O provérbio que abre a narrativa é “Qual o espírito que não divaga? Quem não constrói castelos na Espanha?” Quem divaga sobre castelos na Espanha é Sabine, estudante de arte, que, logo no início, tem uma desilusão amorosa com seu amante, um pintor casado. Ela decide então se casar, mesmo sem um pretendente. Quando o advogado Edmond, charmoso e livre, entra em cena, Sabine tem certeza de ter encontrado seu noivo. 

O centro da trama é Sabine, personagem que age motivada por seus desejos, mesmo sabendo da impossibilidade de realizá-los plenamente. A comédia dita o tom da narrativa, Sabine oscila entre atitudes ingênuas e impulsivas para conquistar Edmond e entre momentos de tristeza e depressão. É mais uma personagem da galeria de rostos fascinantes de Éric Rohmer, que vivem de encontros fortuitos na vida cotidiana das cidades, se deixando levar de forma despretensiosa, natural, pelos acasos. Em Um casamento perfeito esse acaso se manifesta de forma apaixonante na estrutura circular da narrativa: o início e o final com Sabine dentro de um trem. 

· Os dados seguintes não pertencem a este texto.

(** * arch/arm64/kernel/cpufeature.c: CPU feature detection and hotplug checks

    A shallow embedding of the arm64 capability code: the feature matcher,
    the capability table, boot-time detection, the enable broadcast and the
    verification a late CPU goes through before it joins the system.

    Code that runs on a core and touches kernel globals is written in a small
    state monad over [machine]; a computation either returns to its caller or
    halts the calling core ([PARKED], [BUG], ...).  Every call that leaves
    this file (register reads, printk, callbacks) and every call of the
    matcher is recorded, in order, in the machine's [trace]. *)

From stdpp Require Import base numbers strings list gmap.

Local Open Scope Z_scope.

(** ** Identification registers

    The registers that the file names, either as the operand of
    [read_cpuid] or as a [case] label of [__raw_read_system_reg]. *)
Inductive sysreg :=
| SYS_ID_PFR0_EL1 | SYS_ID_PFR1_EL1 | SYS_ID_DFR0_EL1
| SYS_ID_MMFR0_EL1 | SYS_ID_MMFR1_EL1 | SYS_ID_MMFR2_EL1 | SYS_ID_MMFR3_EL1
| SYS_ID_ISAR0_EL1 | SYS_ID_ISAR1_EL1 | SYS_ID_ISAR2_EL1
| SYS_ID_ISAR3_EL1 | SYS_ID_ISAR4_EL1 | SYS_ID_ISAR5_EL1
| SYS_MVFR0_EL1 | SYS_MVFR1_EL1 | SYS_MVFR2_EL1
| SYS_ID_AA64PFR0_EL1 | SYS_ID_AA64PFR1_EL1
| SYS_ID_AA64DFR0_EL1 | SYS_ID_AA64DFR1_EL1
| SYS_ID_AA64MMFR0_EL1 | SYS_ID_AA64MMFR1_EL1 | SYS_ID_AA64MMFR2_EL1
| SYS_ID_AA64ISAR0_EL1 | SYS_ID_AA64ISAR1_EL1
| SYS_CNTFRQ_EL0 | SYS_CTR_EL0 | SYS_DCZID_EL0.

Global Instance sysreg_eq_dec : EqDecision sysreg.
Proof. solve_decision. Defined.

(** ** The capability table entry, [struct arm64_cpu_capabilities] *)

(** The two [matches] hooks defined in the file. *)
Inductive match_fn := has_id_aa64pfr0_feature | has_id_aa64mmfr1_feature.

(** The one [enable] hook the table refers to. *)
Inductive enable_fn := cpu_enable_pan.

Global Instance match_fn_eq_dec : EqDecision match_fn.
Proof. solve_decision. Defined.
Global Instance enable_fn_eq_dec : EqDecision enable_fn.
Proof. solve_decision. Defined.

(** Pointer fields are [option]s ([None] is the null pointer); [sys_reg] is a
    u32 and is unset when zero, which is what a designated initialiser leaves
    in a field it does not mention. *)
Record arm64_cpu_capabilities := Cap {
  desc : option string;
  capability : N;
  matches : option match_fn;
  enable : option enable_fn;
  sys_reg : Z;
  field_pos : Z;
  min_field_value : Z;
}.

Global Instance arm64_cpu_capabilities_eq_dec : EqDecision arm64_cpu_capabilities.
Proof. solve_decision. Defined.

(** The all-zero entry [{}] that closes a table. *)
Definition sentinel : arm64_cpu_capabilities :=
  {| desc := None; capability := 0%N; matches := None; enable := None;
     sys_reg := 0; field_pos := 0; min_field_value := 0 |}.

(** ** Cores and the machine *)

(** The core that executes a function: its number and the values its
    identification registers hold. *)
Record core := Core {
  raw_smp_processor_id : nat;
  id_regs : sysreg → Z;
}.

(** [struct cpu_operations], of which only the [cpu_die] hook is looked at:
    the field says whether the hook is there. *)
Record cpu_operations := CpuOps { cpu_die : bool }.

Inductive event :=
| ev_read_cpuid (cpu : nat) (reg : sysreg)
| ev_feature_matches (cpu : nat) (reg : Z) (entry : arm64_cpu_capabilities)
| ev_pr_info (info : string) (name : string)
| ev_pr_crit (cpu : nat) (cap_type : string) (name : option string)
| ev_set_cpu_present (cpu : nat) (present : bool)
| ev_cpu_die (cpu : nat)
| ev_on_each_cpu (func : enable_fn) (info : arm64_cpu_capabilities) (wait : bool)
| ev_enable (cpu : nat) (fn : enable_fn) (arg : option arm64_cpu_capabilities)
| ev_BUG (cpu : nat).

Global Instance event_eq_dec : EqDecision event.
Proof. solve_decision. Defined.

Record machine := Machine {
  cpu_hwcaps : gset N;
  sys_caps_initialised : bool;
  cpu_present_mask : gset nat;
  cpu_online_mask : list nat;
  cpu_ops : nat → option cpu_operations;
  trace : list event;
}.

Definition with_hwcaps (f : gset N → gset N) (m : machine) : machine :=
  {| cpu_hwcaps := f (cpu_hwcaps m);
     sys_caps_initialised := sys_caps_initialised m;
     cpu_present_mask := cpu_present_mask m;
     cpu_online_mask := cpu_online_mask m;
     cpu_ops := cpu_ops m;
     trace := trace m |}.

Definition with_present (f : gset nat → gset nat) (m : machine) : machine :=
  {| cpu_hwcaps := cpu_hwcaps m;
     sys_caps_initialised := sys_caps_initialised m;
     cpu_present_mask := f (cpu_present_mask m);
     cpu_online_mask := cpu_online_mask m;
     cpu_ops := cpu_ops m;
     trace := trace m |}.

Definition with_initialised (b : bool) (m : machine) : machine :=
  {| cpu_hwcaps := cpu_hwcaps m;
     sys_caps_initialised := b;
     cpu_present_mask := cpu_present_mask m;
     cpu_online_mask := cpu_online_mask m;
     cpu_ops := cpu_ops m;
     trace := trace m |}.
(** * PyTrinamicTools: the microstep table calculator

    A shallow embedding of [PyTrinamicTools/tools/MicrostepCalculator.py]:
    the sampler [sineWave], for the sampling points the script passes and,
    in [AnyObject], for any object passed as sampling points; the sampling
    point generators; the main part of the script; and the encoder
    [MicroStepTable.encodeWaveform] the script hands the samples to.

    Python integers are [Z]; Python floats are IEEE binary64 numbers, taken
    from the Standard Library's [SpecFloat]; exceptions are an error monad
    that also collects what is printed. *)

From Stdlib Require Import String ZArith List Bool Lia.
From Stdlib Require Import SpecFloat.
Import ListNotations.
Open Scope Z_scope.

(** ** Exceptions and the script's effects *)

Module Py.

(** The built-in exceptions the script can raise. *)
Inductive exn : Type :=
| TypeError
| ValueError
| RuntimeError
| OverflowError.

Definition exn_eqb (a b : exn) : bool :=
  match a, b with
  | TypeError, TypeError | ValueError, ValueError
  | RuntimeError, RuntimeError | OverflowError, OverflowError => true
  | _, _ => false
  end.

(** Evaluation of an expression: a value or a raised exception. *)
Inductive result (A : Type) : Type :=
| Ok (a : A)
| Raise (e : exn).
Arguments Ok {A} a.
Arguments Raise {A} e.

Definition bind {A B} (r : result A) (k : A -> result B) : result B :=
  match r with
  | Ok a => k a
  | Raise e => Raise e
  end.

(** Execution of statements: the lines printed so far, and the outcome. *)
Definition io (A : Type) : Type := list string * result A.

Definition ret {A} (a : A) : io A := ([], Ok a).
Definition raise {A} (e : exn) : io A := ([], Raise e).
Definition print (line : string) : io unit := ([line], Ok tt).
Definition lift {A} (r : result A) : io A := ([], r).

Definition andthen {A B} (c : io A) (k : A -> io B) : io B :=
  match c with
  | (out, Ok a) => let (out', r) := k a in (out ++ out', r)
  | (out, Raise e) => (out, Raise e)
  end.

Definition stdout {A} (c : io A) : list string := fst c.
Definition outcome {A} (c : io A) : result A := snd c.

(** Dynamically typed values, as far as the script's arguments go. *)
Inductive pytype : Type := TInt | TFloat | TBool | TStr | TNone.

Inductive value : Type :=
| PyInt (z : Z)
| PyFloat (f : spec_float)
| PyBool (b : bool)
| PyStr (s : string)
| PyNone.

(** [type(v)] *)
Definition type (v : value) : pytype :=
  match v with
  | PyInt _ => TInt
  | PyFloat _ => TFloat
  | PyBool _ => TBool
  | PyStr _ => TStr
  | PyNone => TNone
  end.

Definition pytype_eqb (a b : pytype) : bool :=
  match a, b with
  | TInt, TInt | TFloat, TFloat | TBool, TBool | TStr, TStr | TNone, TNone => true
  | _, _ => false
  end.

(** A sampling position: an [int] (what [range] and the equidistant
    generators give) or a [float] (what the modulated generator gives). *)
Inductive num : Type :=
| NInt (z : Z)
| NFloat (f : spec_float).

End Py.

Export Py.

Declare Scope py_scope.
Delimit Scope py_scope with py.
Notation "x <- c ;; k" := (Py.bind c (fun x => k))
  (at level 61, c at next level, right associativity) : py_scope.
Notation "x <~ c ;; k" := (Py.andthen c (fun x => k))
  (at level 61, c at next level, right associativity) : py_scope.
Notation "c ;;; k" := (Py.andthen c (fun _ => k))
  (at level 61, right associativity) : py_scope.
Open Scope py_scope.

(** ** Python floats *)

Module Float.

Definition prec : Z := 53.
Definition emax : Z := 1024.

Definition add : spec_float -> spec_float -> spec_float := SFadd prec emax.
Definition mul : spec_float -> spec_float -> spec_float := SFmul prec emax.
Definition div : spec_float -> spec_float -> spec_float := SFdiv prec emax.

(** The float nearest to [m * 2^e], ties to even. *)
Definition of_scaled (m e : Z) : spec_float := binary_normalize prec emax m e false.

Definition is_nan (f : spec_float) : bool :=
  match f with S754_nan => true | _ => false end.
Definition is_infinity (f : spec_float) : bool :=
  match f with S754_infinity _ => true | _ => false end.
Definition is_finite (f : spec_float) : bool :=
  match f with S754_zero _ | S754_finite _ _ _ => true | _ => false end.
Definition is_nonzero (f : spec_float) : bool :=
  match f with S754_finite _ _ _ => true | _ => false end.

(** [float(z)], as the arithmetic operators convert an [int] operand:
    the nearest float, and [OverflowError] beyond the largest one. *)
Definition of_int (z : Z) : result spec_float :=
  let f := of_scaled z 0 in
  if is_infinity f then Raise OverflowError else Ok f.

(** The literals of the script. *)
Definition half : spec_float := of_scaled 1 (-1).              (* 0.5 *)
Definition two : spec_float := of_scaled 2 0.                  (* float(2) *)
Definition c256 : spec_float := of_scaled 256 0.               (* float(256) *)
Definition c1024 : spec_float := of_scaled 1024 0.             (* float(1024) *)
(** [math.pi] = 0x1.921fb54442d18p+1 *)
Definition pi : spec_float := S754_finite false 7074237752028440 (-51).
(** The record a completed add_student has appended, traced to the lines
    that were typed. *)
Lemma add_student_Ret_lines (self : StudentManager) inp self' rest out :
  add_student self inp = Ret self' rest out ->
  exists nm inp1,
    inp = nm :: inp1 /\
    ((strip nm = "" /\ self' = self /\ rest = inp1 /\ out = [NameEmpty]) \/
     (strip nm <> "" /\
      exists refused rl r asked ml m o,
        inp1 = (refused ++ rl :: asked ++ ml :: rest)%list /\
        py_int rl = Some r /\ roll_in r (students_df self) = false /\
        (forall s w, In s refused -> py_int s = Some w ->
                     roll_in w (students_df self) = true) /\
        py_int ml = Some m /\ 0 <= m <= 100 /\
        (forall s w, In s asked -> py_int s = Some w -> w < 0 \/ 100 < w) /\
        students_df self' =
          concat_row (students_df self) (mkRow r (Some (strip nm)) (Some m)) /\
        storage self' = saved_storage (storage self) (students_df self') /\
        out = (o ++ [save_msg (storage self); StudentAdded])%list /\
        (forall r', In (RollExists r') out ->
                    roll_in r' (students_df self) = true))).
Proof.
  intros H. destruct inp as [|nm inp]; [discriminate|].
  exists nm, inp. split; [reflexivity|].
  destruct (String.eqb (strip nm) "") eqn:Ename.
  - apply String.eqb_eq in Ename. rewrite (add_student_blank_name _ _ _ Ename) in H.
    injection H as <- <- <-. left. auto.
  - apply String.eqb_neq in Ename. right. split; [exact Ename|].
    rewrite (add_student_named _ _ _ Ename) in H.
    apply bind_Ret_inv in H as (r & rest1 & o1 & o2 & Hloop & H & ->).
    apply bind_Ret_inv in H as (m & rest2 & o3 & o4 & Hmarks & H & ->).
    rewrite (bind_Ret _ _ _ _ _ _ (_save_data_run _ _)) in H. simpl in H.
    injection H as <- <- <-.
    pose proof (add_student_roll_loop_fresh _ _ _ _ _ Hloop) as [_ Hrefused].
    pose proof (fun r' => prompt_silent_on_duplicates _ _ _ _ _ _ r' Hmarks)
      as Hsilent.
    apply add_student_roll_loop_Ret_inv in Hloop
      as (refused & rl & -> & Hrl & Hfresh & Href).
    apply marks_prompt_Ret_inv in Hmarks as (asked & ml & -> & Hml & Hrange & Hask).
    exists refused, rl, r, asked, ml, m, (o1 ++ o3)%list. simpl.
    split; [reflexivity|]. split; [exact Hrl|]. split; [exact Hfresh|].
    split; [exact Href|]. split; [exact Hml|]. split; [exact Hrange|].
    split; [exact Hask|]. split; [reflexivity|]. split; [reflexivity|].
    split; [apply app_assoc|].
    intros r' Hr'. rewrite !in_app_iff in Hr'.
    destruct Hr' as [Hr'|[Hr'|Hr']]; [auto | destruct (Hsilent _ Hr') |].
    unfold save_msg in Hr'.
    destruct (writable (found (storage self))), Hr' as [Hr'|[Hr'|[]]];
      discriminate.
Qed.
(** * Krones ErgoBloc alarm parser and OPC UA simulation engine

    A shallow embedding of [krones_alarm_data.py] (alarm record, CSV row
    parser, pattern index) and of the simulation part of
    [krones_opcua_server.py] (tag tree, alarm activation and clearing,
    production tick, alarm replay loop with the two scripted scenarios),
    followed by the properties proved about them.

    Conventions of the embedding:
    - Python [float] is IEEE binary64, modelled by Rocq's primitive floats;
      Python [int] is [Z];
    - [str] is [string], one character per code point, for the code points
      below 256 (Latin-1);
    - [datetime] is a count of microseconds on the time line, so that the
      difference of two datetimes is the exact [timedelta] in microseconds;
    - a [dict] with string keys is a [gmap string _], a Python [list] is a
      [list];
    - an exception is a value of type [exn] carried by [result];
    - calls to [random], [time.monotonic] and [datetime.now] take the value
      they return as an explicit argument. *)

From Stdlib Require Import ZArith List String Ascii Floats Uint63 Lia.
From stdpp Require Import gmap strings list sorting.

#[local] Set Warnings "-inexact-float".
#[local] Open Scope string_scope.
#[local] Open Scope list_scope.
#[local] Open Scope Z_scope.

(** ** Python builtins used by the source *)

Inductive exn :=
  | IndexError
  | ValueError
  | OverflowError
  | OSError.

Definition result (A : Type) : Type := exn + A.

Definition ok {A} (x : A) : result A := inr x.
Definition raise {A} (e : exn) : result A := inl e.

Definition rbind {A B} (m : result A) (f : A -> result B) : result B :=
  match m with
  | inl e => inl e
  | inr x => f x
  end.

Notation "'try!' x ':=' m 'in' k" := (rbind m (fun x => k))
  (at level 10, x name, m at level 100, k at level 200).

Module PyFloat.

(** [float(n)] for an [int] below 2^63 in magnitude (exact below 2^53). *)
Definition of_int (z : Z) : float :=
  if z <? 0 then PrimFloat.opp (PrimFloat.of_uint63 (Uint63.of_Z (- z)))
  else PrimFloat.of_uint63 (Uint63.of_Z z).

(** [int(x)]: truncation toward zero; [ValueError] on NaN and
    [OverflowError] on an infinity. *)
Definition to_int (f : float) : result Z :=
  match Prim2SF f with
  | S754_zero _ => ok 0
  | S754_finite s m e =>
      let mag := if 0 <=? e then Z.pos m * 2 ^ e else Z.pos m / 2 ^ (- e) in
      ok (if s then - mag else mag)
  | S754_infinity _ => raise OverflowError
  | S754_nan => raise ValueError
  end.
(** The third bar of the scenario comes with [just_history] on: the flat
    second bar is drawn by both pictures and the third by none. *)
Lemma just_history_keeps_last_picture_witness :
  exists self',
    update_from_array scenario true drawn = (Ok tt, self')
    /\ index self' = 3
    /\ BarsDraw.paint self'
       = compile (map (bar_lines (w drawn)) (take 2 scenario))
         ++ compile [bar_lines (w drawn) (Ohlc.mk 1 11 11 11 11 0)].
Proof.
  destruct (just_history_keeps_last_picture drawn (take 2 scenario)
              [Ohlc.mk 2 11 14 10 13 0] (Ohlc.mk 1 11 11 11 11 0))
    as (self' & Hrun & Hidx & _ & Hpaint).
  - split; [vm_compute; reflexivity|apply Nat.leb_le; vm_compute; reflexivity
           |vm_compute; reflexivity..].
  - discriminate.
  - apply Nat.leb_le. vm_compute. reflexivity.
  - reflexivity.
  - exists self'. split; [exact Hrun|]. split; [exact Hidx|exact Hpaint].
Defined.

(** The first two bars of the scenario again, when three are shown. *)
Lemma update_from_array_nothing_new_witness :
  update_from_array [] false three_bars = (Raise IndexError, three_bars)
  /\ update_from_array (take 2 scenario) false three_bars
     = (Raise AssertionError, three_bars).
Proof.
  split.
  - apply (update_from_array_nothing_new three_bars [] false);
      [vm_compute; discriminate|reflexivity].
  - apply (update_from_array_nothing_new three_bars (take 2 scenario) false)
      with (q := Ohlc.mk 1 11 11 11 11 0);
      [vm_compute; discriminate|reflexivity|vm_compute; discriminate].
Defined.

End DrawScenarios.

(** ** Sequences of crosshair events *)

Section DictFacts.
Import Py Qt Cross CrossEvents.

Lemma keys_alter {V} (f : V -> V) k (d : dict V) :
  keys (dict_alter f k d) = keys d.
Proof.
  unfold keys. induction d as [|[k0 v0] d IH]; simpl; [done|].
  destruct (decide (k = k0)); simpl; by rewrite ?IH.
Qed.

Lemma keys_map {V} (f : V -> V) (d : dict V) :
  keys (map (fun kv => (kv.1, f kv.2)) d) = keys d.
Proof.
  unfold keys. induction d as [|[k0 v0] d IH]; simpl; by rewrite ?IH.
Qed.

Lemma keys_set {V} k (v : V) (d : dict V) :
  keys (dict_set k v d)
  = match dict_get k d with Some _ => keys d | None => keys d ++ [k] end.
Proof.
  unfold keys. induction d as [|[k0 v0] d IH]; simpl; [done|].
  destruct (decide (k = k0)) as [->|Hne]; simpl; [done|].
  rewrite IH. by destruct (dict_get k d).
Qed.

Lemma dict_get_keys {V} k (d : dict V) :
  is_Some (dict_get k d) <-> k ∈ keys d.
Proof.
  unfold keys. induction d as [|[k0 v0] d IH]; simpl.
  - split; [by intros [? ?]|by intros ?%elem_of_nil].
  - rewrite elem_of_cons. destruct (decide (k = k0)) as [->|Hne].
    + split; eauto.
    + rewrite IH. split; [by right|by intros [?|?]].
Qed.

Um casamento perfeito (Le beau mariage, França, 1982), de Éric Rohmer. Com Béatrice Romand (Sabine), André Dussollier (Edmond), Arielle Dombasle (Clarisse), Sophie Renoir (Lise), Féodor Atkine (Simon). 

Mirch Masala

Na Índia colonial, o exército percorre os povoados cobrando impostos da população. O conflito se instaura em uma pequena aldeia quando o General exige que a bela Sonbai (seu marido está ausente, trabalhando em uma estrada de ferro) se entregue a ele. Além de recusar, ela esbofeteia o General e, em fuga, se refugia, junto com outras mulheres, em uma fábrica de pimenta.

A narrativa de Ketan Mehta revela a face cruel de uma sociedade que se diz protetora dos valores da família. Os homens da aldeia se submetem às exigências do General e, quando confrontados moralmente (é seu dever proteger suas mulheres) abaixam a cabeça em sinal de subserviência e humilhação. A resistência se mostra no ato heróico do guardião da fábrica e na virada final, quando as mulheres se unem em um retumbante gesto de autodefesa e protesto. Um filme relevante, principalmente neste momento, quando os valores conservadores da sociedade patriarcal voltam novamente suas garras contra as mulheres. 

Mirch Masala (Índia, 1986), de Ketan Mehta. Com Smita Patil (Sonbai), Naseeruddin Shah (Subeber), Om Puri (Abu Miya). 

A casa e o mundo

Bimala segue os preceitos determinados pela rígida sociedade indiana. É casada com o rico Nikhil e vive reclusa na mansão, na ala destinada às mulheres. Seu marido tem ideias progressistas a respeito da emancipação das mulheres e a incentiva a deixar a reclusão e conhecer seu amigo Sandip, um líder nacionalista que luta conta a colonização britânica na Índia. 

Bimala e Sandip desenvolvem, a princípio, uma relação comum a respeito das ideias nacionalistas. No entanto, essa relação caminha passo a passo para a atração física que ganha contornos irresistíveis e imprevisíveis, diante da conturbada situação política do país. 

A narrativa do aclamado diretor Satyajit Ray tem como contexto a Índia do início do século XX, quando os movimentos nacionalistas ganharam força. Ao mesmo tempo, a trama aponta questões que repercutem ainda hoje, como a divisão de castas indianas, a situação da mulher, oprimida pela cruel dominação masculina. O final trágico deixa pouco espaço para a esperança. 

A casa e o mundo (Ghare-Baire, Índia, 1984), de Satyajit Ray. Com Soumitra Chatterjee (Sandip), Victor Banerjee (Nikhl)), Swatilekha Sengupta (Bimala), Gopa Aich (A irmã).